I can remember seeing McDougald make his debut in the opening game of the 1994-95 season, away to Swansea City at their old Vetch Field ground; Albion resplendent in the turquoise and black striped shirts in the style of the kit once worn by boss Brady at Inter Milan.
McDougald’s subsequent one-in-four scoring ratio with the Seagulls was set against the backdrop of financial turmoil at the club and he was there when the club was relegated to the fourth tier.
“There was no stability off the field and that could transfer itself on to it,” he told the Argus. “I was very young and Liam Brady was a great help. I was pleased to have played with legends like Steve Foster, although he was coming to the end of his career.
“The supporters were fantastic and really good to me as a young player. Overall, I had two enjoyable years there and I’m delighted to see them doing so well now. They’ve always had the potential and the fans deserve the success.”
Towards the end of his second season with the club, he was loaned to Chesterfield, where he scored once in nine games, and he then chose to move to Rotherham United for £50,000 in August 1996.
“It is only when you leave somewhere sometimes that you realise how good a club it was,” he told the Argus. “I have fantastic memories of Brighton. The support was so good and they have such potential.
“I thought I was doing the best thing for my career when I left. I wasn’t to know I would go to Rotherham, score on my debut, get injured in the same game and not play for three months.”
He had a relatively successful six-month spell at Toulon in France but efforts to re-establish himself back in the UK with Cambridge, Millwall and Orient didn’t work out.
“With the gift of hindsight maybe I would have stayed at Brighton for another season or two and established myself,” McDougald said in the Argus interview.

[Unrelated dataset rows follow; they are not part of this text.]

Lemma host_load_word be bs :
  length bs = 4%nat -> Forall is_char bs -> WordToHost be (host_load be bs) = le_decode bs.
Proof.
  intros Hl Hc. destruct be; [|done]. unfold host_load.
  assert (length (rev bs) = 4%nat) as Hr by by rewrite length_rev.
  rewrite WordToHost_swaps.
  - rewrite <- Hr, le_encode_decode by by apply rev_chars. by rewrite rev_involutive.
  - pose proof (le_decode_range (rev bs)) as H. unfold zlength in H. rewrite Hr in H. done.
Qed.

Lemma host_load_short be bs :
  length bs = 2%nat -> Forall is_char bs -> ShortToHost be (host_load be bs) = le_decode bs.
Proof.
  intros Hl Hc. destruct be; [|done]. unfold host_load.
  assert (length (rev bs) = 2%nat) as Hr by by rewrite length_rev.
  rewrite ShortToHost_swaps.
  - rewrite <- Hr, le_encode_decode by by apply rev_chars. by rewrite rev_involutive.
  - pose proof (le_decode_range (rev bs)) as H. unfold zlength in H. rewrite Hr in H. done.
Qed.

Lemma host_store_word be w :
  is_u32 w -> host_store be 4 (WordToMachine be w) = le_encode 4 w.
Proof.
  intros Hw. destruct be; [|done]. unfold host_store, WordToMachine.
  rewrite WordToHost_swaps by done.
  rewrite <- (length_le_encode 4 w) at 1. rewrite <- length_rev.
  rewrite le_encode_decode by (apply rev_chars, le_encode_char). apply rev_involutive.
Qed.

Lemma host_store_short be w :
  0 <= w < 65536 -> host_store be 2 (ShortToMachine be w) = le_encode 2 w.
Proof.
  intros Hw. destruct be; [|done]. unfold host_store, ShortToMachine.
  rewrite ShortToHost_swaps by done.
  rewrite <- (length_le_encode 2 w) at 1. rewrite <- length_rev.
  rewrite le_encode_decode by (apply rev_chars, le_encode_char). apply rev_involutive.
Qed.

Lemma le_encode_mod n z : le_encode n (z mod 256 ^ Z.of_nat n) = le_encode n z.
Proof.
  rewrite <- le_decode_encode. rewrite <- (length_le_encode n z) at 1.
  apply le_encode_decode, le_encode_char.
Qed.

(** ** Physical memory *)

(** A memory access is of 1, 2 or 4 bytes. *)
Definition access_size (size : Z) : Prop := size = 1 \/ size = 2 \/ size = 4.

(** The value of the bytes of an access: a byte is sign extended, a short is
    not, a word is a C [int]. *)
Definition value_of (size : Z) (bs : list Z) : Z :=
  if size =? 1 then i8 (le_decode bs)
  else if size =? 2 then le_decode bs
  else i32 (le_decode bs).

(** What remains of [value] when it is stored in [size] bytes. *)
Definition truncate (size value : Z) : Z :=
  if size =? 1 then i8 value else if size =? 2 then value mod 65536 else i32 value.

Record memory_wf (m : Machine) : Prop := {
  mem_length : zlength (mainMemory m) = MemorySize;
  mem_chars : Forall is_char (mainMemory m)
}.

Lemma slice_chars i n (l : list Z) : Forall is_char l -> Forall is_char (slice i n l).
Proof. intros. unfold slice. by apply Forall_take, Forall_drop. Qed.

Lemma splice_chars i src (l : list Z) :
  Forall is_char src -> Forall is_char l -> Forall is_char (splice i src l).
Proof.
  intros. unfold splice. apply Forall_app; split; [by apply Forall_take|].
  apply Forall_app; split; [done|by apply Forall_drop].
Qed.

Lemma read_physical_run be p size m :
  memory_wf m -> access_size size -> 0 <= p -> p + size <= MemorySize ->
  read_physical be p size m = Ok (value_of size (slice p size (mainMemory m)), m).
Proof.
  intros [Hl Hc] Hs H0 Hp.
  assert (0 <= size) as Hsz by (destruct Hs as [|[]]; lia).
  pose proof (zlength_slice (mainMemory m) p size H0 Hsz ltac:(lia)) as Hn.
  pose proof (slice_chars p size _ Hc) as Hch. unfold zlength in Hn.
  assert (load_bytes p size m = Ok (slice p size (mainMemory m), m)) as HL.
  { unfold load_bytes. munfold. rewrite Hl.
    by rewrite (proj2 (Z.leb_le 0 p)), (proj2 (Z.leb_le _ _)) by lia. }
  unfold read_physical, value_of. destruct Hs as [-> | [-> | ->]]; simpl; mrun HL.
  - destruct (slice p 1 (mainMemory m)) as [|b [|]]; simpl in *; try lia.
    inversion Hch; subst. munfold. do 2 f_equal. rewrite Z.mul_0_r, Z.add_0_r.
    by rewrite i8_u8, i8_id.
  - munfold. rewrite host_load_short; [done|lia|done].
  - munfold. rewrite host_load_word; [done|lia|done].
Qed.

Lemma write_physical_run be p size v m :
  memory_wf m -> access_size size -> 0 <= p -> p + size <= MemorySize ->
  write_physical be p size v m =
  Ok (tt, set_mainMemory (splice p (le_encode (Z.to_nat size) v) (mainMemory m)) m).
Proof.
  intros [Hl Hc] Hs H0 Hp.
  assert (forall bs, zlength bs = size ->
    store_bytes p bs m = Ok (tt, set_mainMemory (splice p bs (mainMemory m)) m)) as HS.
  { intros bs Hb. unfold store_bytes. munfold. rewrite Hl, Hb.
    by rewrite (proj2 (Z.leb_le 0 p)), (proj2 (Z.leb_le _ _)) by lia. }
  unfold write_physical. destruct Hs as [-> | [-> | ->]]; cbn [Z.eqb Pos.eqb].
  - change 0xff with (Z.ones 8). rewrite Z.land_ones by lia.
    change (v mod 2 ^ 8) with (u8 v). by rewrite i8_u8, HS.
  - change 0xffff with (Z.ones 16). rewrite Z.land_ones by lia. change (2 ^ 16) with 65536.
    rewrite host_store_short by dlia. rewrite HS by done.
    by rewrite <- (le_encode_mod (Z.to_nat 2) v).
  - rewrite host_store_word by apply u32_range. rewrite HS by done.
    by rewrite <- (le_encode_mod (Z.to_nat 4) v).
Qed.

Lemma value_of_encode size v :
  access_size size -> value_of size (le_encode (Z.to_nat size) v) = truncate size v.
Proof.
  intros Hs. unfold value_of, truncate. rewrite le_decode_encode.
  destruct Hs as [-> | [-> | ->]]; simpl; try done.
  - change (256 ^ Z.of_nat (Z.to_nat 1)) with (2 ^ 8). apply i8_u8.
  - change (256 ^ Z.of_nat (Z.to_nat 4)) with (2 ^ 32). apply i32_u32.
Qed.

Lemma slice_splice_same i src (l : list Z) :
  0 <= i -> i + zlength src <= zlength l -> slice i (zlength src) (splice i src l) = src.
Proof.
  intros Hi Hl. unfold slice, splice, zlength in *.
  rewrite drop_app_length' by (rewrite length_take; lia).
  rewrite Nat2Z.id. by rewrite take_app_length.
Qed.

Lemma slice_splice_disjoint i src (l : list Z) j n :
  0 <= i -> i + zlength src <= zlength l -> 0 <= j -> 0 <= n ->
  j + n <= i \/ i + zlength src <= j ->
  slice j n (splice i src l) = slice j n l.
Proof.
  intros Hi Hl Hj Hn Hd. apply zlookup_ext. intros k Hk.
  destruct (decide (k < n)).
  - rewrite !zlookup_slice by lia. rewrite zlookup_splice by done.
    by rewrite decide_False by lia.
  - transitivity (@None Z); [|symmetry]; apply zlookup_None; right;
      unfold zlength, slice; rewrite length_take; lia.
Qed.

(** ** Translation through a page table *)

(** The machine runs with the page table [t], which is at [a]. *)
Record paged (m : Machine) (a : loc) (t : list TranslationEntry) : Prop := {
  paged_tlb : tlb m = None;
  paged_ptr : pageTable m = Some a;
  paged_table : tables m !! a = Some t;
  paged_size : pageTableSize m = zlength t
}.

Definition vpn_of (addr : Z) : Z := u32 addr / PageSize.

(** What the hardware promises: the first check that fails decides. *)
Definition translation (t : list TranslationEntry) (addr size : Z) (writing : bool) :
    ExceptionType * option Z :=
  if negb (addr mod size =? 0) then (AddressErrorException, None)
  else match zlookup t (vpn_of addr) with
  | None => (AddressErrorException, None)
  | Some e =>
      if negb (valid e) then (PageFaultException, None)
      else if readOnly e && writing then (ReadOnlyException, None)
      else if NumPhysPages <=? u32 (physicalPage e) then (BusErrorException, None)
      else (NoException, Some (u32 (physicalPage e) * PageSize + u32 addr mod PageSize))
  end.

Definition touch (t : list TranslationEntry) (addr size : Z) (writing : bool) :
    list TranslationEntry :=
  match translation t addr size writing, zlookup t (vpn_of addr) with
  | (NoException, _), Some e => zinsert (vpn_of addr) (set_use_dirty writing e) t
  | _, _ => t
  end.

Lemma vpn_nonneg addr : 0 <= vpn_of addr.
Proof. unfold vpn_of, PageSize, SectorSize. pose proof (u32_range addr). unfold is_u32 in *. dlia. Qed.

(** A translated address lies in the frame of its page, inside the memory. *)
Lemma translation_phys t addr size writing e p :
  access_size size -> translation t addr size writing = (e, Some p) ->
  e = NoException /\ 0 <= p /\ p + size <= MemorySize /\ p mod size = 0 /\
  exists en, zlookup t (vpn_of addr) = Some en /\ valid en = true /\
    (writing = true -> readOnly en = false) /\
    p = u32 (physicalPage en) * PageSize + u32 addr mod PageSize /\
    u32 (physicalPage en) < NumPhysPages.
Proof.
  intros Hs. unfold translation. destruct (Z.eqb_spec (addr mod size) 0) as [Ha|]; [simpl|done].
  destruct (zlookup t (vpn_of addr)) as [en|] eqn:E; [|done].
  destruct (valid en) eqn:Ev; [simpl|done].
  destruct (readOnly en && writing) eqn:Er; [done|].
  destruct (Z.leb_spec NumPhysPages (u32 (physicalPage en))); [done|].
  intros H'. inversion H'; subst. pose proof (u32_range (physicalPage en)).
  unfold is_u32, MemorySize, NumPhysPages, PageSize, SectorSize in *.
  split; [done|].
  assert (u32 addr mod 128 mod size = 0) as Hm.
  { unfold u32. destruct Hs as [-> | [-> | ->]]; dlia. }
  split; [dlia|]. split; [destruct Hs as [-> | [-> | ->]]; dlia|].
  split; [destruct Hs as [-> | [-> | ->]]; dlia|].
  exists en. split_and!; try done. intros ->. by apply andb_false_iff in Er as [|].
Qed.

Lemma misaligned_flag addr size :
  access_size size ->
  ((size =? 4) && flag addr 0x3) || ((size =? 2) && flag addr 0x1) =
  negb (addr mod size =? 0).
Proof.
  intros Hs. unfold flag. change 0x3 with (Z.ones 2). change 0x1 with (Z.ones 1).
  rewrite !Z.land_ones by lia.
  destruct Hs as [-> | [-> | ->]]; simpl; rewrite ?orb_false_r; try done. by rewrite Z.mod_1_r.
Qed.

Lemma set_tables_id m : set_tables (tables m) m = m.
Proof. by destruct m. Qed.

Section Paged.
Context (m : Machine) (a : loc) (t : list TranslationEntry) (Hp : paged m a t).

Lemma load_entry_run i e : zlookup t i = Some e -> load_entry (TableEntry i) m = Ok (e, m).
Proof.
  intros He. destruct Hp as [_ Ha Ht _]. unfold load_entry. munfold. rewrite Ha, Ht, He. done.
Qed.

Lemma store_entry_run i e :
  0 <= i < zlength t ->
  store_entry (TableEntry i) e m = Ok (tt, set_tables (<[a := zinsert i e t]> (tables m)) m).
Proof.
  intros Hi. destruct Hp as [_ Ha Ht _]. unfold store_entry. munfold. rewrite Ha, Ht.
  by rewrite (proj2 (store_Some t i e _) (conj Hi eq_refl)).
Qed.

Lemma find_entry_run vpn :
  0 <= vpn ->
  find_entry vpn m = Ok (match zlookup t vpn with
                         | None => inr AddressErrorException
                         | Some e => if valid e then inl (TableEntry vpn)
                                     else inr PageFaultException
                         end, m).
Proof.
  intros H0. pose proof Hp as [Htlb _ _ Hsz]. unfold find_entry.
  rewrite (bind_Ok get _ m m m) by done. rewrite Htlb, Hsz, Z.geb_leb.
  destruct (Z.leb_spec (zlength t) vpn).
  - by rewrite (proj2 (zlookup_None t vpn)) by lia.
  - destruct (proj2 (zlookup_is_Some t vpn)) as [e He]; [lia|]. rewrite He.
    mrun (load_entry_run _ _ He). by destruct (valid e).
Qed.

Lemma Translate_run addr size writing :
  access_size size ->
  Machine_Translate addr size writing m =
  Ok (translation t addr size writing,
      set_tables (<[a := touch t addr size writing]> (tables m)) m).
Proof.
  intros Hs. pose proof Hp as [Htlb Ha Ht Hsz]. unfold touch.
  assert (set_tables (<[a := t]> (tables m)) m = m) as Hid
    by by rewrite insert_id, set_tables_id.
  unfold Machine_Translate. rewrite misaligned_flag by done.
  destruct (negb (addr mod size =? 0)) eqn:Eal.
  { unfold translation. rewrite Eal. unfold ret. by rewrite Hid. }
  rewrite (bind_Ok get _ m m m) by done. rewrite Htlb, Ha.
  rewrite !(bool_decide_true (None = None)), bool_decide_false by done. simpl.
  rewrite !(bind_Ok (ret tt) _ m tt m) by done.
  fold (vpn_of addr). mrun (find_entry_run _ (vpn_nonneg addr)).
  destruct (translation t addr size writing) as [ex ph] eqn:Etr.
  pose proof Etr as Etr0. unfold translation in Etr. rewrite Eal in Etr.
  destruct (zlookup t (vpn_of addr)) as [e|] eqn:Ee.
  2: { simplify_eq. unfold ret. by rewrite Hid. }
  destruct (valid e); simpl in Etr.
  2: { simplify_eq. unfold ret. by rewrite Hid. }
  mrun (load_entry_run _ _ Ee).
  destruct (readOnly e && writing).
  { simplify_eq. unfold ret. by rewrite Hid. }
  rewrite Z.geb_leb. destruct (NumPhysPages <=? u32 (physicalPage e)) eqn:Ef.
  { simplify_eq. unfold ret. by rewrite Hid. }
  mrun (store_entry_run _ (set_use_dirty writing e) (zlookup_lt_Some _ _ _ Ee)).
  simplify_eq. destruct (translation_phys _ _ _ _ _ _ Hs Etr0) as (_ & H1 & H2 & _).
  rewrite i32_id by (unfold is_i32, MemorySize, NumPhysPages, PageSize, SectorSize in *;
    destruct Hs as [-> | [-> | ->]]; lia).
  rewrite Z.geb_leb, (proj2 (Z.leb_le 0 _)), (proj2 (Z.leb_le _ MemorySize)) by done. done.
Qed.
End Paged.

It was only when he signed for Dagenham & Redbridge in 1999 that he got back in the headlines, in particular when, in January 2001, he scored in the FA Cup 3rd round as the non-league Essex side held Alan Curbishley’s then Premier League Charlton Athletic to a 1-1 draw.
The 4th round draw paired the winners of the tie with Spurs, so it looked like it would be a perfect match for the former Spurs youngster, but the Addicks edged the replay 1-0 in extra time to spoil his dream.
Nevertheless, his form for Dagenham saw him selected for the England semi-professional side at a Four Nations Trophy tournament in 2002, where he was up against his clubmate Tony Roberts, the former Spurs goalkeeper.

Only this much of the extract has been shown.